A nonprofit foundation, initially funded by county loans, would buy the land and manage the project. Caroline Hinton’s father, Sam, would sit on the board of directors. Money for the loans would come from bonds issued by the Development Authority of Gwinnett County and a new economic development tax. The Rowen Foundation would have to repay the loans at 2% interest. HGOR hired Jackson Spalding for public relations.
Jackson Spalding executive Brian Brodrick, who is also the mayor of Watkinsville, came up with the name “Rowen,” a farming term for a second harvest or unexpected windfall.
A vote was set for August 2020. Hunter had thought an agreement could be years away, and he had reasons to be concerned for his legacy after blowback from his Facebook post calling then-Rep. John Lewis “a racist pig.”
Nash filed a public disclosure with the county clerk the day of the vote.
“While I have no conflict with the actions taken today related to the project known as ROWEN, I wish to provide notice that my husband has family members who reside on property they own in the vicinity of the project,” it read. “If acquisition of these properties is sought during my time in office, I will abstain from deliberation, discussion and voting on actions related to these properties.”
She said she didn’t exhale until the initial Rowen purchase finished closing, the day before her last as county chair.
Rowen Foundation President Mason Ailstock said the organization waited until Nash left office to approach her in-laws about selling their land. Hunter and District 2 Commissioner Ben Ku, the only current board member who overlapped with Nash, said he does not recall that purchase being discussed until she was off the board.
Nash’s brother-in-law, Robert Nash Sr., and his wife, Anita, owned more than 6 acres with a three-bedroom house and outbuildings. His son, Robert Nash Jr., and his wife Jacqueline, owned more than 1 acre with another three-bedroom house.
Credit: Ben Gray
Credit: Ben Gray
As of Jan. 1, 2021, the county appraised the larger parcel at $216,900 and the smaller one at $165,300, property records show. In late March, both couples signed contracts to sell their property for more than double the appraised values, totaling more than $900,000.

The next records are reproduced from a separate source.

(* ===== verification/Hashing.v ===== *)
(** * Hash functions ([pdlfs-common/hash.cc], [xxhash.cc], [xxhash/xxhash.c])

    [Hash] (the murmur-like hash of the caches and of the per-directory locks),
    [xxhash32] (zeroth servers) and [xxhash64] (name hashes of the directory
    index), on little-endian reads. *)
From S2P Require Import Prelude Coding.
(** A little-endian 32-bit or 64-bit load of the given bytes. *)
Definition le32 (b0 b1 b2 b3 : Z) : Z :=
  Z.lor (Z.lor (Z.lor b0 (Z.shiftl b1 8)) (Z.shiftl b2 16)) (Z.shiftl b3 24).
Definition le64 (b0 b1 b2 b3 b4 b5 b6 b7 : Z) : Z :=
  Z.lor (Z.shiftl (le32 b4 b5 b6 b7) 32) (le32 b0 b1 b2 b3).

(** ** [Hash] *)
Definition Hash_m : Z := 0xc6a4a793.
Definition Hash_r : Z := 24.

(** Four bytes at a time, then the [switch] on the remaining ones. *)
Fixpoint Hash_loop (h : Z) (data : Slice) : Z :=
  match data with
  | b0 :: b1 :: b2 :: b3 :: data =>
      let h := u32 (h + le32 b0 b1 b2 b3) in
      let h := u32 (h * Hash_m) in
      Hash_loop (Z.lxor h (Z.shiftr h 16)) data
  | [] => h
  | d0 :: tail =>
      let h := match tail with [_; d2] => u32 (h + Z.shiftl d2 16) | _ => h end in
      let h := match tail with d1 :: _ => u32 (h + Z.shiftl d1 8) | _ => h end in
      let h := u32 (h + d0) in
      let h := u32 (h * Hash_m) in
      Z.lxor h (Z.shiftr h Hash_r)
  end.

Definition Hash (data : Slice) (seed : Z) : Z :=
  Hash_loop (Z.lxor seed (u32 (|[data]| * Hash_m))) data.

(** ** [xxhash32] *)
Definition PRIME32_1 : Z := 2654435761.
Definition PRIME32_2 : Z := 2246822519.
Definition PRIME32_3 : Z := 3266489917.
Definition PRIME32_4 : Z := 668265263.
Definition PRIME32_5 : Z := 374761393.

Definition XXH32_round (seed input : Z) : Z :=
  let seed := u32 (seed + input * PRIME32_2) in
  let seed := rotl 32 seed 13 in
  u32 (seed * PRIME32_1).

Definition XXH32_avalanche (h32 : Z) : Z :=
  let h32 := Z.lxor h32 (Z.shiftr h32 15) in
  let h32 := u32 (h32 * PRIME32_2) in
  let h32 := Z.lxor h32 (Z.shiftr h32 13) in
  let h32 := u32 (h32 * PRIME32_3) in
  Z.lxor h32 (Z.shiftr h32 16).

(** The [switch] on [len & 15] runs [PROCESS4] on each remaining group of four bytes,
    then [PROCESS1] on each remaining byte. *)
Fixpoint XXH32_finalize (h32 : Z) (p : Slice) : Z :=
  match p with
  | b0 :: b1 :: b2 :: b3 :: p =>
      let h32 := u32 (h32 + le32 b0 b1 b2 b3 * PRIME32_3) in
      XXH32_finalize (u32 (rotl 32 h32 17 * PRIME32_4)) p
  | b :: p =>
      let h32 := u32 (h32 + b * PRIME32_5) in
      XXH32_finalize (u32 (rotl 32 h32 11 * PRIME32_1)) p
  | [] => XXH32_avalanche h32
  end.

(** The loop over 16-byte stripes: the accumulators and the bytes left. *)
Fixpoint XXH32_stripes (v1 v2 v3 v4 : Z) (p : Slice) : (Z * Z * Z * Z) * Slice :=
  match p with
  | a0 :: a1 :: a2 :: a3 :: b0 :: b1 :: b2 :: b3 ::
    c0 :: c1 :: c2 :: c3 :: d0 :: d1 :: d2 :: d3 :: p =>
      XXH32_stripes (XXH32_round v1 (le32 a0 a1 a2 a3)) (XXH32_round v2 (le32 b0 b1 b2 b3))
        (XXH32_round v3 (le32 c0 c1 c2 c3)) (XXH32_round v4 (le32 d0 d1 d2 d3)) p
  | _ => ((v1, v2, v3, v4), p)
  end.

Definition XXH32_endian_align (input : Slice) (seed : Z) : Z :=
  let '(h32, p) :=
    if 16 <=? |[input]| then
      let '((v1, v2, v3, v4), p) :=
        XXH32_stripes (u32 (seed + PRIME32_1 + PRIME32_2)) (u32 (seed + PRIME32_2))
          (u32 seed) (u32 (seed - PRIME32_1)) input in
      (u32 (rotl 32 v1 1 + rotl 32 v2 7 + rotl 32 v3 12 + rotl 32 v4 18), p)
    else (u32 (seed + PRIME32_5), input) in
  XXH32_finalize (u32 (h32 + u32 (|[input]|))) p.

Definition xxhash32 (data : Slice) (seed : Z) : Z := XXH32_endian_align data seed.

(** ** [xxhash64] *)
Definition PRIME64_1 : Z := 11400714785074694791.
Definition PRIME64_2 : Z := 14029467366897019727.
Definition PRIME64_3 : Z := 1609587929392839161.
Definition PRIME64_4 : Z := 9650029242287828579.
Definition PRIME64_5 : Z := 2870177450012600261.

Definition XXH64_round (acc input : Z) : Z :=
  let acc := u64 (acc + input * PRIME64_2) in
  let acc := rotl 64 acc 31 in
  u64 (acc * PRIME64_1).

Definition XXH64_mergeRound (acc val : Z) : Z :=
  let val := XXH64_round 0 val in
  let acc := Z.lxor acc val in
  u64 (acc * PRIME64_1 + PRIME64_4).

Definition XXH64_avalanche (h64 : Z) : Z :=
  let h64 := Z.lxor h64 (Z.shiftr h64 33) in
  let h64 := u64 (h64 * PRIME64_2) in
  let h64 := Z.lxor h64 (Z.shiftr h64 29) in
  let h64 := u64 (h64 * PRIME64_3) in
  Z.lxor h64 (Z.shiftr h64 32).

(** The [switch] on [len & 31]: [PROCESS8_64], [PROCESS4_64], then [PROCESS1_64]. *)
Fixpoint XXH64_finalize (h64 : Z) (p : Slice) : Z :=
  match p with
  | b0 :: b1 :: b2 :: b3 :: b4 :: b5 :: b6 :: b7 :: p =>
      let k1 := XXH64_round 0 (le64 b0 b1 b2 b3 b4 b5 b6 b7) in
      let h64 := Z.lxor h64 k1 in
      XXH64_finalize (u64 (rotl 64 h64 27 * PRIME64_1 + PRIME64_4)) p
  | b0 :: b1 :: b2 :: b3 :: p =>
      let h64 := Z.lxor h64 (u64 (le32 b0 b1 b2 b3 * PRIME64_1)) in
      XXH64_finalize (u64 (rotl 64 h64 23 * PRIME64_2 + PRIME64_3)) p
  | b :: p =>
      let h64 := Z.lxor h64 (u64 (b * PRIME64_5)) in
      XXH64_finalize (u64 (rotl 64 h64 11 * PRIME64_1)) p
  | [] => XXH64_avalanche h64
  end.

Fixpoint XXH64_stripes (v1 v2 v3 v4 : Z) (p : Slice) : (Z * Z * Z * Z) * Slice :=
  match p with
  | a0 :: a1 :: a2 :: a3 :: a4 :: a5 :: a6 :: a7 ::
    b0 :: b1 :: b2 :: b3 :: b4 :: b5 :: b6 :: b7 ::
    c0 :: c1 :: c2 :: c3 :: c4 :: c5 :: c6 :: c7 ::
    d0 :: d1 :: d2 :: d3 :: d4 :: d5 :: d6 :: d7 :: p =>
      XXH64_stripes (XXH64_round v1 (le64 a0 a1 a2 a3 a4 a5 a6 a7))
        (XXH64_round v2 (le64 b0 b1 b2 b3 b4 b5 b6 b7))
        (XXH64_round v3 (le64 c0 c1 c2 c3 c4 c5 c6 c7))
        (XXH64_round v4 (le64 d0 d1 d2 d3 d4 d5 d6 d7)) p
  | _ => ((v1, v2, v3, v4), p)
  end.

Definition XXH64_endian_align (input : Slice) (seed : Z) : Z :=
  let '(h64, p) :=
    if 32 <=? |[input]| then
      let '((v1, v2, v3, v4), p) :=
        XXH64_stripes (u64 (seed + PRIME64_1 + PRIME64_2)) (u64 (seed + PRIME64_2))
          (u64 seed) (u64 (seed - PRIME64_1)) input in
      let h64 := u64 (rotl 64 v1 1 + rotl 64 v2 7 + rotl 64 v3 12 + rotl 64 v4 18) in
      let h64 := XXH64_mergeRound h64 v1 in
      let h64 := XXH64_mergeRound h64 v2 in
      let h64 := XXH64_mergeRound h64 v3 in
      (XXH64_mergeRound h64 v4, p)
    else (u64 (seed + PRIME64_5), input) in
  XXH64_finalize (u64 (h64 + |[input]|)) p.

Definition xxhash64 (data : Slice) (seed : Z) : Z := XXH64_endian_align data seed.

(** ** Published test vectors, and the ranges of the results *)
Example xxhash32_empty : xxhash32 [] 0 = 0x02CC5D05.
Proof. vm_compute. reflexivity. Qed.
Example xxhash64_empty : xxhash64 [] 0 = 0xEF46DB3751D8E999.
Proof. vm_compute. reflexivity. Qed.
Example xxhash64_abc : xxhash64 (lit "abc") 0 = 0x44BC2CF5AD770999.
Proof. vm_compute. reflexivity. Qed.
Example xxhash32_abc : xxhash32 (lit "abc") 0 = 0x32D153FF.
Proof. vm_compute. reflexivity. Qed.

Lemma word_lxor w a b : 0 <= w -> word w a -> word w b -> word w (Z.lxor a b).
Proof.
  intros Hw Ha Hb. assert (Z.lxor a b = wrap w (Z.lxor a b)) as ->; [| by apply wrap_word].
  apply Z.bits_inj'. intros i Hi. rewrite wrap_testbit by lia.
  destruct (Z.ltb_spec i w); [done |].
  by rewrite Z.lxor_spec, !(word_testbit w) by done.
Qed.

Lemma word_xorshift w h n : 0 <= n <= w -> word w h -> word w (Z.lxor h (Z.shiftr h n)).
Proof.
  intros. apply word_lxor; [lia | done |].
  eapply word_mono; [apply word_shiftr; [done | lia] | lia].
Qed.

(** A hash is a 32-bit word: [hash & (kWays - 1)] picks one of the ways. *)
Lemma Hash_loop_word n data h :
  (length data <= n)%nat -> word 32 h -> word 32 (Hash_loop h data).
Proof.
  revert data h. induction n as [| n IH]; intros data h Hn Hh.
  { destruct data; [done | cbn in Hn; lia]. }
  destruct data as [| d0 [| d1 [| d2 [| d3 data]]]]; cbn [Hash_loop]; [done | ..].
  1-3: apply word_xorshift; [unfold Hash_r; lia | by apply wrap_word].
  apply IH; [cbn in Hn; lia |]. apply word_xorshift; [lia | by apply wrap_word].
Qed.

Lemma Hash_word data seed : word 32 seed -> word 32 (Hash data seed).
Proof.
  intros. apply (Hash_loop_word (length data)); [lia |].
  apply word_lxor; [lia | done |]. by apply wrap_word.
Qed.

Lemma XXH32_finalize_word n p h :
  (length p <= n)%nat -> word 32 (XXH32_finalize h p).
Proof.
  revert p h. induction n as [| n IH]; intros p h Hn.
  { destruct p; [| cbn in Hn; lia]. apply word_xorshift; [lia |]. by apply wrap_word. }
  destruct p as [| d0 [| d1 [| d2 [| d3 p]]]]; cbn [XXH32_finalize];
    try (apply word_xorshift; [lia |]; by apply wrap_word).
  apply IH. cbn in Hn. lia.
Qed.

Lemma xxhash32_word data seed : word 32 (xxhash32 data seed).
Proof.
  unfold xxhash32, XXH32_endian_align. destruct (if _ <=? _ then _ else _) as [h p].
  by eapply XXH32_finalize_word.
Qed.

Neither of the couples returned messages seeking comment.
By the time the Nashes were approached, everyone knew what the land was for and property owners were disregarding appraised values, Hughes said. The highest cost per acre went to the Sims family, which sold three acres at the entrance to the property for $726,000.
The Rowen Foundation to date has spent more than $68 million on land. Ailstock and Hughes said they were comfortable with the overall average of $34,000 per acre.
The Nash property is slated for low-density research facilities. They can continue living there until the homes need to be demolished, likely years from now.
Charlotte Nash said her in-laws like where they live and she worried they would be unhappy about the research park. She said she never spoke to them about the negotiations.
Edward Queen, a professor at the Emory Center for Ethics, said there’s no clear answer as to how long governmental bodies should wait to take actions involving former members.
“She can’t be blamed for things that happened after the fact, but the fact that these questions are being asked illustrates the fraught nature of the situation,” Queen said.
The county commission in December approved a new zoning district for the Rowen land that requires development to comply with the Rowen Foundation’s design guidelines, which include environmental practices such as preserving native plants and green space.
The Georgia Department of Economic Development is helping to recruit the first company or companies that would become Rowen’s founding partners, Ailstock has said.
As of last year, Gwinnett County has loaned almost $83 million to the Rowen Foundation through the development authority. Debt service on the bonds will add another $13 million over 20 years, according to a county spokesperson.
“Is it a big swing?” Hughes said. “Yeah, it’s a big swing. It’s a big, bold thing, but boy, the benefit is worth the swing.”